- _Entries shown_
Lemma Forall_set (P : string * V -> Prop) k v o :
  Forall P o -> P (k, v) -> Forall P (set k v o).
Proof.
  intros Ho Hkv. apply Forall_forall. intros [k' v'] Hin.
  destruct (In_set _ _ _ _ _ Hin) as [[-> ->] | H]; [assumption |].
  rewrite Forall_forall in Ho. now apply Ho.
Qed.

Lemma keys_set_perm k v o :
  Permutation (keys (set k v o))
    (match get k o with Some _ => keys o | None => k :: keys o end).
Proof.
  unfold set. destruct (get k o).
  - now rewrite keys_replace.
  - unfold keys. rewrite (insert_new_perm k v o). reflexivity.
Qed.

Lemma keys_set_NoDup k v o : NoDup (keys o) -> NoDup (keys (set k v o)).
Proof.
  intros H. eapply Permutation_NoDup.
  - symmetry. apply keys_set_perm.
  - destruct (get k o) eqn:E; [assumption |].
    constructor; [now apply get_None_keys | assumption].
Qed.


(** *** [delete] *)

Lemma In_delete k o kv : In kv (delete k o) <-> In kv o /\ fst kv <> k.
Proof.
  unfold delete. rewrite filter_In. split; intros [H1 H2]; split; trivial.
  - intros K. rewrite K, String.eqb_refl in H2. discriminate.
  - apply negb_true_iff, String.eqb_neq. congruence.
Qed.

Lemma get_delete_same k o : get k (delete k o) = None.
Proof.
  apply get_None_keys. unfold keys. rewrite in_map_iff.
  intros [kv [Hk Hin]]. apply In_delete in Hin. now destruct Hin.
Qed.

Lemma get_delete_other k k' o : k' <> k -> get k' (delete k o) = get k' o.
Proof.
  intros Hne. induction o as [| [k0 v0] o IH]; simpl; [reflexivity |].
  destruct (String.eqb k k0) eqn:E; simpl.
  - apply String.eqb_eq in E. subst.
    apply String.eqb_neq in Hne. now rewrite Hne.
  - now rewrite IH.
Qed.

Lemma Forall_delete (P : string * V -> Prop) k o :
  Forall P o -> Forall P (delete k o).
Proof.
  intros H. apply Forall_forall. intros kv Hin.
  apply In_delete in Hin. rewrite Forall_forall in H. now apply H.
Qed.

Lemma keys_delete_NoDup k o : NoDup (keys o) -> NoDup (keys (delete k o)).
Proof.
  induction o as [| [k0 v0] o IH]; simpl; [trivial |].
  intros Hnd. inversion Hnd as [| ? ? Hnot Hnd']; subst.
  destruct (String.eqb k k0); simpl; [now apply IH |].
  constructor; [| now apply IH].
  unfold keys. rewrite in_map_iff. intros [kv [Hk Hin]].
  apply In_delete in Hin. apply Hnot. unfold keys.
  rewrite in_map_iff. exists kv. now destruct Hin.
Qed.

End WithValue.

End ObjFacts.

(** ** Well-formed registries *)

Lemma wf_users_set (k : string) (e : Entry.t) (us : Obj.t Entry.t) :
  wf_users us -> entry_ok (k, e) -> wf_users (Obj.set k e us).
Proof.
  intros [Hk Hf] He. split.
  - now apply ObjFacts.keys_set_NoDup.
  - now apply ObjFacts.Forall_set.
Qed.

---

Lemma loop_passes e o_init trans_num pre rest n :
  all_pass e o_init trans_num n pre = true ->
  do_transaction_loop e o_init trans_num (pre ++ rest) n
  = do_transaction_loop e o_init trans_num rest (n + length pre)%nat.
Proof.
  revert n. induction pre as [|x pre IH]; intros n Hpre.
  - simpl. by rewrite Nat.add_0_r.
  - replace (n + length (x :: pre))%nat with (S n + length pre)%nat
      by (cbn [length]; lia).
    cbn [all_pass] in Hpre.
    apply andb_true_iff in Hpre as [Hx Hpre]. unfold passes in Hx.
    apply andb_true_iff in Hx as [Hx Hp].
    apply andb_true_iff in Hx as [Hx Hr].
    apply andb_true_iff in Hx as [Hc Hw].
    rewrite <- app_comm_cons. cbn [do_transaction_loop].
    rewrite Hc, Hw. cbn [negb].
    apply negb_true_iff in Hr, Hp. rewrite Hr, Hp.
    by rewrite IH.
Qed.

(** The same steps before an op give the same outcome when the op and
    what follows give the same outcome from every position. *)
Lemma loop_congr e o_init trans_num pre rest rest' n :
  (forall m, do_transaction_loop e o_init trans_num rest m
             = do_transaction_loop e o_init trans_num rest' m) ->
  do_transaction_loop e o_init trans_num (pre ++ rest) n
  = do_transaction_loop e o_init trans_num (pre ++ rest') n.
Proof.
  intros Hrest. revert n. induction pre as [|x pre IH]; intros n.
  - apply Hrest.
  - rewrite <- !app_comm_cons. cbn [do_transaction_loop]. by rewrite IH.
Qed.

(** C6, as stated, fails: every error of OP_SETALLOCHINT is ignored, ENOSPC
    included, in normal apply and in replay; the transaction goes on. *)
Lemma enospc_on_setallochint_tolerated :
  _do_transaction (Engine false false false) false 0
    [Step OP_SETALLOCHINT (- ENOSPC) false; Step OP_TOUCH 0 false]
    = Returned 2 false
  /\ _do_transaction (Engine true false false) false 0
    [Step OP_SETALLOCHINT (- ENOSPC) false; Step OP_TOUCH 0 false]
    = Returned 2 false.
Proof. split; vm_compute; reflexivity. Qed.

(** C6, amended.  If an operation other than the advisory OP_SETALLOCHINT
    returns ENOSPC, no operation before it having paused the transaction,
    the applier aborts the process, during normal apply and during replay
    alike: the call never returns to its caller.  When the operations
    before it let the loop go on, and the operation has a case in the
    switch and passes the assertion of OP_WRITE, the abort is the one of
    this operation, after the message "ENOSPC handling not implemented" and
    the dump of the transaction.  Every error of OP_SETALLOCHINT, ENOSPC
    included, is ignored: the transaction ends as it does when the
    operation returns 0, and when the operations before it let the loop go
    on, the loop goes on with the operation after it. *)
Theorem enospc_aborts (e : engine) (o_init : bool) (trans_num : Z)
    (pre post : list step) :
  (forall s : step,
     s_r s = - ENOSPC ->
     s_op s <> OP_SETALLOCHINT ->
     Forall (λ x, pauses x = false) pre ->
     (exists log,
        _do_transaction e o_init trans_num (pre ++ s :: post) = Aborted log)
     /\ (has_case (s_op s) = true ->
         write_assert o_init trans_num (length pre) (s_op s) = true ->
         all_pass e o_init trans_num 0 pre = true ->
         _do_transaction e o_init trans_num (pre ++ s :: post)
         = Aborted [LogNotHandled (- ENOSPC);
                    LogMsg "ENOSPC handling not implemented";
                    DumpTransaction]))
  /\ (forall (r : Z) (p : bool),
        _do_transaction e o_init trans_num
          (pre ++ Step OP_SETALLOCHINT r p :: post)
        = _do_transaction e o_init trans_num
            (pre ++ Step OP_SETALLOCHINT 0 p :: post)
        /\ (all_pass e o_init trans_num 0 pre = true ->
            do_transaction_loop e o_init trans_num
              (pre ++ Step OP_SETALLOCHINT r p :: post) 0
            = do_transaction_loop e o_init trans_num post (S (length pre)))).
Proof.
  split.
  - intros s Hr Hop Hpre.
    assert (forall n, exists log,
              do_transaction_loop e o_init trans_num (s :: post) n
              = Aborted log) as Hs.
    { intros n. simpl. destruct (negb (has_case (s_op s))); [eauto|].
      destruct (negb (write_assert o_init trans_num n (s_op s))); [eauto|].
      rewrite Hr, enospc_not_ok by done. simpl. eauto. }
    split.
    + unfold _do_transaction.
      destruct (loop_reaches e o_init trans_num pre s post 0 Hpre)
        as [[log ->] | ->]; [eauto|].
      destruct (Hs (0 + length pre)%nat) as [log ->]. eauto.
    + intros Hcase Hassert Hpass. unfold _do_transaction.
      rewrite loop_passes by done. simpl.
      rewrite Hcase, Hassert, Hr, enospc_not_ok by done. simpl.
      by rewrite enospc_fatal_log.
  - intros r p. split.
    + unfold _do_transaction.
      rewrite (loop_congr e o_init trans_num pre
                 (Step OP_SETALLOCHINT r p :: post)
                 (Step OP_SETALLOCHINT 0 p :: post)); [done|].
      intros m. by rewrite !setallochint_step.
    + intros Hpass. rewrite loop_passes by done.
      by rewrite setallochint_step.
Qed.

- _What you have to do_
Set down only the lines above that fall between the line holding "alike: the call" and the line holding "included, is ignored: the", inclusive, keeping each exact.

- _Exercise solution_
    alike: the call never returns to its caller.  When the operations
    before it let the loop go on, and the operation has a case in the
    switch and passes the assertion of OP_WRITE, the abort is the one of
    this operation, after the message "ENOSPC handling not implemented" and
    the dump of the transaction.  Every error of OP_SETALLOCHINT, ENOSPC
    included, is ignored: the transaction ends as it does when the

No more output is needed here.